The Cayman Islands Monetary Authority (“CIMA”) has revoked HSBC Mexico’s banking license in Cayman following an investigation into the Cayman Islands Branch of HSBC Mexico SA.
Four months ago the bank’s parent company admitted the money laundering at the Cayman registered subsidiary.
According to a statement released by CIMA on 27th February, they have “concluded that the Cayman Islands Branch of the company is conducting business in a manner detrimental to the public interest, the interest of its depositors or of the beneficiaries of any trust or other creditors and that the direction and management of its business has not been conducted in a fit and proper manner”.
The scandal surrounding the Mexican based branch of HSBC has already led to the Bank agreeing to  pay $1.92 billion to settle US money laundering allegations.
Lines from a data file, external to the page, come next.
(* ===== verification/RvMachine.v ===== *)
(** * What machine mode guarantees

    Which registers an instruction can change: the integer instructions none of the
    machine's, a program in user mode only its own. Traps save what returning restores,
    interrupts are taken when they are enabled, and the state keeps its form through
    every step. *)
From stdpp Require Import base numbers list option.
From Stdlib Require Import ZArith Lia Btauto.
From S2P Require Import Prelude Bus RvEncode RvExpand RvLayouts RvSim RvExec RvCode RvTrap.

Local Open Scope Z_scope.

(** ** What the integer instructions leave alone *)

Section Integer.
Context {W C : Type}.
Implicit Types s : rv_state W C.

(** The machine's registers and the kind of core. *)
Definition same_csrs s s' : Prop := csrs s' = csrs s /\ xlen s' = xlen s /\ esp s' = esp s /\ pc s' = pc s.

#[global] Instance same_csrs_pre : PreOrder same_csrs.
Proof.
  split; [by intros s | intros s t u (A1 & A2 & A3 & A4) (B1 & B2 & B3 & B4); unfold same_csrs; split_and!; congruence].
Qed.
Lemma sc_refl s : same_csrs s s.
Proof. reflexivity. Qed.
Lemma sc_then s t u : same_csrs s t -> same_csrs t u -> same_csrs s u.
Proof. intros A B. by transitivity t. Qed.
Lemma sc_trap c t s : same_csrs s (rv_trap c t s).
Proof. unfold rv_trap. by destruct (trap s). Qed.
Lemma sc_illegal s : same_csrs s (rv_illegal s).
Proof. apply sc_trap. Qed.
Lemma sc_wx rd v s : same_csrs s (rv_wx rd v s).
Proof. unfold rv_wx. by destruct (rd =? 0). Qed.
Lemma sc_jump t s : same_csrs s (jump t s).
Proof. done. Qed.
Lemma sc_resv r a v s : same_csrs s (set_resv s r a v).
Proof. done. Qed.
Lemma sc_mem m s : same_csrs s (set_mem s m).
Proof. done. Qed.
Lemma sc_amo_fault s : same_csrs s (amo_fault s).
Proof. unfold amo_fault. by destruct (_ =? _). Qed.
End Integer.
(** Peels the last operation off until the states meet. *)
Ltac sc_last L := eapply sc_then; [|apply L].
Ltac sc := solve [repeat first [eassumption | apply sc_refl | sc_last @sc_wx | sc_last @sc_illegal | sc_last @sc_trap
  | sc_last @sc_jump | sc_last @sc_resv | sc_last @sc_amo_fault | sc_last @sc_mem]].

Section Keeps.
Context {W C : Type}.
Implicit Types s : rv_state W C.

Lemma sc_load_parts fuel a i n v s : same_csrs s (load_parts fuel a i n v s).1.
Proof.
  revert i v s. induction fuel as [|fuel IH]; intros i v s; simpl; [done|]. destruct (n <=? i); [done|].
  destruct (bus_read _ _ _) as [m [y|]]; simpl; [|by eapply sc_then; [apply (sc_mem m) | apply sc_trap]].
  eapply sc_then; [apply (sc_mem m) | apply IH].
Qed.
Lemma sc_store_parts fuel a i n v s : same_csrs s (store_parts fuel a i n v s).
Proof.
  revert i s. induction fuel as [|fuel IH]; intros i s; simpl; [done|]. destruct (n <=? i); [done|].
  destruct (bus_write _ _ _ _) as [m ok]. destruct ok; [eapply sc_then; [apply (sc_mem m) | apply IH]|].
  by eapply sc_then; [apply (sc_mem m) | apply sc_trap].
Qed.
Lemma sc_access a n w s : same_csrs s (access_stops a n w s).1.
Proof.
  unfold access_stops. destruct (beyond a n); [apply sc_trap|]. destruct (watches (mem s)); [done|].
  destruct (bus_watch_check _ _ _ _) as [m []]; simpl; [|done]. by eapply sc_then; [apply (sc_mem m) | apply sc_trap].
Qed.
Lemma sc_load a n s : same_csrs s (rv_load a n s).1.
Proof.
  unfold rv_load. destruct (trap s); [done|]. pose proof (sc_access a n false s) as A.
  destruct (access_stops a n false s) as [s1 []]; [done|]. destruct (bus_region _ _ _); [done|].
  eapply sc_then; [exact A | apply sc_load_parts].
Qed.
Lemma sc_store a n v s : same_csrs s (rv_store a n v s).
Proof.
  unfold rv_store. destruct (trap s); [done|]. pose proof (sc_access a n true s) as A.
  destruct (access_stops a n true s) as [s1 []]; [done|]. destruct (bus_region _ _ _) as [r|].
  - destruct (r_rom r); [done|]. eapply sc_then; [exact A | apply sc_mem].
  - eapply sc_then; [exact A | apply sc_store_parts].
Qed.
Lemma sc_op_imm i rd f3 a imm s : same_csrs s (op_imm i rd f3 a imm s).
Proof. unfold op_imm. cbv zeta. repeat case_match; sc. Qed.
Lemma sc_op_reg rd f3 f7 a b s : same_csrs s (op_reg rd f3 f7 a b s).
Proof. unfold op_reg. cbv zeta. repeat case_match; sc. Qed.
Lemma sc_op_w i rd f3 f7 a b im s : same_csrs s (op_w i rd f3 f7 a b im s).
Proof. unfold op_w. cbv zeta. repeat case_match; sc. Qed.
Lemma sc_sc_end rd n a b m ok s : same_csrs s (amo_sc_end rd n a b m ok s).
Proof.
  unfold amo_sc_end. cbv zeta. pose proof (sc_store a n (Z.land b m) s) as A. destruct ok; [set (t := rv_store _ _ _ _) in *|].
  - destruct (trap t); [done|]. eapply sc_then; [exact A|]. eapply sc_then; [apply sc_resv | apply sc_wx].
  - destruct (trap s); [done|]. eapply sc_then; [apply sc_resv | apply sc_wx].
Qed.
Lemma sc_amo i rd f3 a b s : same_csrs s (amo i rd f3 a b s).
Proof.
  unfold amo. cbv zeta. set (n := if f3 =? 2 then _ else _). set (m := if n =? 4 then _ else _). clearbody n m.
  unfold amo_sc. pose proof (sc_load a n s) as A. destruct (rv_load a n s) as [s1 v]. simpl in A.
  repeat case_match; try sc.
  all: first [apply sc_sc_end | sc_last @sc_sc_end; sc | sc_last @sc_store; sc | sc_last @sc_wx; sc_last @sc_store; sc].
Qed.
Lemma sc_load_insn i rd f3 a s : same_csrs s (load_insn i rd f3 a s).
Proof.
  unfold load_insn. cbv zeta. set (ad := rv_xl s _). set (n := Z.shiftl 1 _).
  pose proof (sc_load ad n s) as A. destruct (rv_load ad n s) as [s1 v]. simpl in A. repeat case_match; sc.
Qed.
A US Senate committee report had revealed that tens of thousands were poorly regulated, and had possible links to organized crime.  An estimated 15% of the accounts had no KYC information at all.
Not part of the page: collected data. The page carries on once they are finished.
(* ===== verification/Simulate.v ===== *)
(** * One simulation argument for every pass that rebuilds the instructions

    A pass that replaces each instruction by a block -- of itself, of nothing, or
    of a sequence that computes the same -- preserves the function when each
    block simulates its instruction ([block_sim]) and labels stay where they are.
    [preserves] follows once, here: same outcomes in the same worlds, and
    termination both ways, from a measure that bounds how long the result can
    stand still. *)
From stdpp Require Import base numbers list option.
From Stdlib Require Import ZArith Lia.
From S2P Require Import Prelude Ir Util IrSem.

Local Open Scope Z_scope.

Section Simulate.
Context {M : Machine}.

(** A block, run from its first instruction. *)
Fixpoint exec_list (fn : ir_func) (code : list ir_ins) (e : env) (w : world) : flow :=
  match code with
  | [] => Fall e w
  | i :: code =>
      match exec1 fn i e w with
      | Fall e w => exec_list fn code e w
      | f => f
      end
  end.

Lemma exec_list_app fn a b e w :
  exec_list fn (a ++ b) e w =
    match exec_list fn a e w with Fall e w => exec_list fn b e w | f => f end.
Proof.
  revert e w. induction a as [|i a IH]; intros e w; simpl; [done|].
  destruct (exec1 fn i e w); [apply IH | done..].
Qed.

Lemma exec1_indep fn fn' i e w :
  jt fn = jt fn' -> eh fn = eh fn' -> exec1 fn i e w = exec1 fn' i e w.
Proof.
  intros Hj He. unfold exec1, exec_ext, switch_label. by rewrite Hj, He.
Qed.

Lemma exec_list_indep fn fn' code e w :
  jt fn = jt fn' -> eh fn = eh fn' -> exec_list fn code e w = exec_list fn' code e w.
Proof.
  intros Hj He. revert e w. induction code as [|i code IH]; intros e w; simpl; [done|].
  rewrite (exec1_indep fn fn') by done. destruct (exec1 fn' i e w); [apply IH | done..].
Qed.

Lemma exec_halted k fn o w : exec k fn (Halted o w) = Halted o w.
Proof. by induction k. Qed.
Lemma exec_wrong k fn : exec k fn Wrong = Wrong.
Proof. by induction k. Qed.
Lemma exec_add k k' fn c : exec (k + k') fn c = exec k' fn (exec k fn c).
Proof. revert c. induction k as [|k IH]; intros c; simpl; [done | apply IH]. Qed.
Lemma exec_mono k k' fn c o w :
  (k <= k')%nat -> exec k fn c = Halted o w -> exec k' fn c = Halted o w.
Proof.
  intros Hk E. replace k' with (k + (k' - k))%nat by lia. rewrite exec_add, E. apply exec_halted.
Qed.

(** Where a block leaves the machine that runs it in place. *)
Definition block_end (fn : ir_func) (pc : nat) (code : list ir_ins) (f : flow) : config :=
  match f with Fall e w => Run (pc + length code) e w | f => after fn pc f end.

Lemma exec_block fn pre code post e w :
  ins fn = pre ++ code ++ post ->
  exists k, exec k fn (Run (length pre) e w) = block_end fn (length pre) code (exec_list fn code e w) /\
            match exec_list fn code e w with Fall _ _ => True | _ => (1 <= k)%nat end.
Proof.
  revert pre e w. induction code as [|i code IH]; intros pre e w E; simpl in *.
  - exists O. simpl. by rewrite Nat.add_0_r.
  - assert (L : ins fn !! length pre = Some i) by (rewrite E; by rewrite lookup_app_r, Nat.sub_diag).
    destruct (exec1 fn i e w) as [e' w'|l e' w'|o w'|] eqn:X.
    1: { destruct (IH (pre ++ [i]) e' w') as (k & Hk & Hf).
         { rewrite E. by rewrite <- (assoc (++)). }
         exists (S k). simpl. rewrite L, X. simpl.
         rewrite length_app in Hk. simpl in Hk. rewrite Nat.add_1_r in Hk. rewrite Hk. split.
         - unfold block_end. destruct (exec_list fn code e' w'); try done. f_equal. simpl. lia.
         - destruct (exec_list fn code e' w'); [done|lia..]. }
    all: exists 1%nat; simpl; rewrite L, X; done.
Qed.

(** ** Blocks in place of instructions *)

Definition label_ok (i : ir_ins) (blk : list ir_ins) : Prop :=
  if op_is (i_op i) IR_LABEL
  then exists i', blk = [i'] /\ i_op i' = IR_LABEL /\ i_label i' = i_label i
  else Forall (fun j => i_op j <> IR_LABEL) blk.

Definition offset (blks : list (list ir_ins)) (n : nat) : nat := length (concat (take n blks)).

Lemma label_from_shift l n code : label_from l n code = Nat.add n <$> label_from l 0 code.
Proof.
  revert n. induction code as [|i code IH]; intros n; simpl; [done|].
  destruct (_ && _); simpl; [f_equal; lia|].
  rewrite (IH (S n)), (IH 1%nat). destruct (label_from l 0 code); simpl; [f_equal; lia | done].
Qed.

Lemma label_from_ge l n code m : label_from l n code = Some m -> (n <= m)%nat.
Proof.
  revert n. induction code as [|i code IH]; intros n; simpl; [done|].
  destruct (_ && _); [intros; simplify_eq; lia | intros E%IH; lia].
Qed.

Lemma label_from_skip l n blk code : Forall (fun j => i_op j <> IR_LABEL) blk ->
  label_from l n (blk ++ code) = label_from l (n + length blk) code.
Proof.
  intros F. revert n. induction F as [|i blk Hi F IH]; intros n; simpl; [f_equal; lia|].
  unfold op_is. rewrite bool_decide_false by done. simpl. rewrite IH. f_equal. lia.
Qed.

Lemma label_from_blocks l code blks k n :
  Forall2 label_ok code blks ->
  label_from l n (concat blks)
  = (fun m => (n + offset blks (m - k))%nat) <$> label_from l k code.
Proof.
  intros F. revert n k. induction F as [|i blk code blks Hi F IH]; intros n k; simpl; [done|].
  unfold label_ok in Hi. destruct (op_is (i_op i) IR_LABEL) eqn:O; simpl.
  - destruct Hi as (i' & -> & Ho & Hl). simpl. rewrite Hl. unfold op_is at 1. rewrite Ho.
    rewrite bool_decide_true by done. simpl. destruct (Z.eqb_spec (i_label i) l); simpl.
    + rewrite Nat.sub_diag. unfold offset. simpl. f_equal. lia.
    + rewrite (IH (S n) (S k)), !(label_from_shift l (S k)). destruct (label_from l 0 code) as [m|]; simpl; [|done].
      f_equal. unfold offset. replace (k + m - k)%nat with m by lia.
      replace (S (k + m) - k)%nat with (S m) by lia. simpl. lia.
  - rewrite label_from_skip by done. rewrite (IH _ (S k)), !(label_from_shift l (S k)).
    destruct (label_from l 0 code) as [m|]; simpl; [|done]. f_equal. unfold offset.
    replace (k + m - k)%nat with m by lia. replace (S (k + m) - k)%nat with (S m) by lia.
    simpl. rewrite length_app. lia.
Qed.

Section Diagram.
Context (src tgt : ir_func) (blks : list (list ir_ins)).
Context (R : nat -> env -> env -> Prop).

(** The block that replaces an instruction does what the instruction does. *)
Definition flow_sim (n : nat) (f f' : flow) : Prop :=
  match f with
  | Fall es w => exists et, f' = Fall et w /\ R (S n) es et
  | Goto l es w => exists et, f' = Goto l et w /\ (forall m, label_pos src l = Some m -> R m es et)
  | Stop o w => f' = Stop o w
  | Bad => True
  end.

(** A jump to the next instruction is as good as falling into it. *)
Definition flow_jump (n : nat) (f f' : flow) : Prop :=
  match f with
  | Fall es w => exists l et, f' = Goto l et w /\ label_pos src l = Some (S n) /\ R (S n) es et
  | _ => False
  end.

Definition block_sim : Prop := forall n i blk es et w,
  ins src !! n = Some i -> blks !! n = Some blk -> R n es et ->
  flow_sim n (exec1 src i es w) (exec_list src blk et w).

Definition block_jump_sim : Prop := forall n i blk es et w,
  ins src !! n = Some i -> blks !! n = Some blk -> R n es et ->
  after src n (exec1 src i es w) <> Wrong ->
  flow_sim n (exec1 src i es w) (exec_list src blk et w) \/
  flow_jump n (exec1 src i es w) (exec_list src blk et w).

(** Every label the source can go to is where its block is. *)
Definition labels_kept : Prop := forall l m es et,
  label_pos src l = Some m -> R m es et -> label_pos tgt l = Some (offset blks m).

Context (Hins : ins tgt = concat blks).
Context (Hjt : jt tgt = jt src) (Heh : eh tgt = eh src) (Hnv : nvars tgt = nvars src).
Context (Hlen : length blks = length (ins src)).
Context (Hkept : labels_kept).
Context (Hsim : block_jump_sim).

Inductive match_cfg : config -> config -> Prop :=
  | match_run n es et w : (n <= length (ins src))%nat -> R n es et ->
      match_cfg (Run n es w) (Run (offset blks n) et w)
  | match_halted o w : match_cfg (Halted o w) (Halted o w).

Definition pos_of (c : config) : nat := match c with Run n _ _ => n | _ => length (ins src) end.

Lemma label_from_lt l n code m : label_from l n code = Some m -> (m < n + length code)%nat.
Proof.
  revert n. induction code as [|i code IH]; intros n; simpl; [done|].
  destruct (_ && _); [intros; simplify_eq; lia | intros E%IH; lia].
Qed.

Lemma offset_S n blk : blks !! n = Some blk -> offset blks (S n) = (offset blks n + length blk)%nat.
Proof.
  intros E. unfold offset. rewrite (take_S_r _ _ _ E), concat_app. simpl.
  rewrite app_nil_r, length_app. done.
Qed.

Lemma blocks_split n blk : blks !! n = Some blk ->
  ins tgt = concat (take n blks) ++ blk ++ concat (drop (S n) blks).
Proof using Hins.
  intros E. rewrite Hins. rewrite <- (take_drop_middle _ _ _ E) at 1. by rewrite concat_app.
Qed.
So what are the lessons to be learned here?  Firstly, the finger of blame for KYC lapses is often pointed at smaller businesses, but this shows that there are still very large organisations which have a lot of work to do to get their house in order.   In some ways, it can be easier in very large businesses for the leaders to become divorced from what is going on at the coal face. We should not necessarily assume that small is bad, and big is good – best practice, and worst, comes in all shapes and sizes.

Secondly, it shows that no business is big enough to be exempt from draconian action if it fails in its KYC obligations.  There was a time when regulators would have been reluctant to tackle big businesses with household names for fear of damaging the jurisdiction’s reputation.  It seems those days have gone.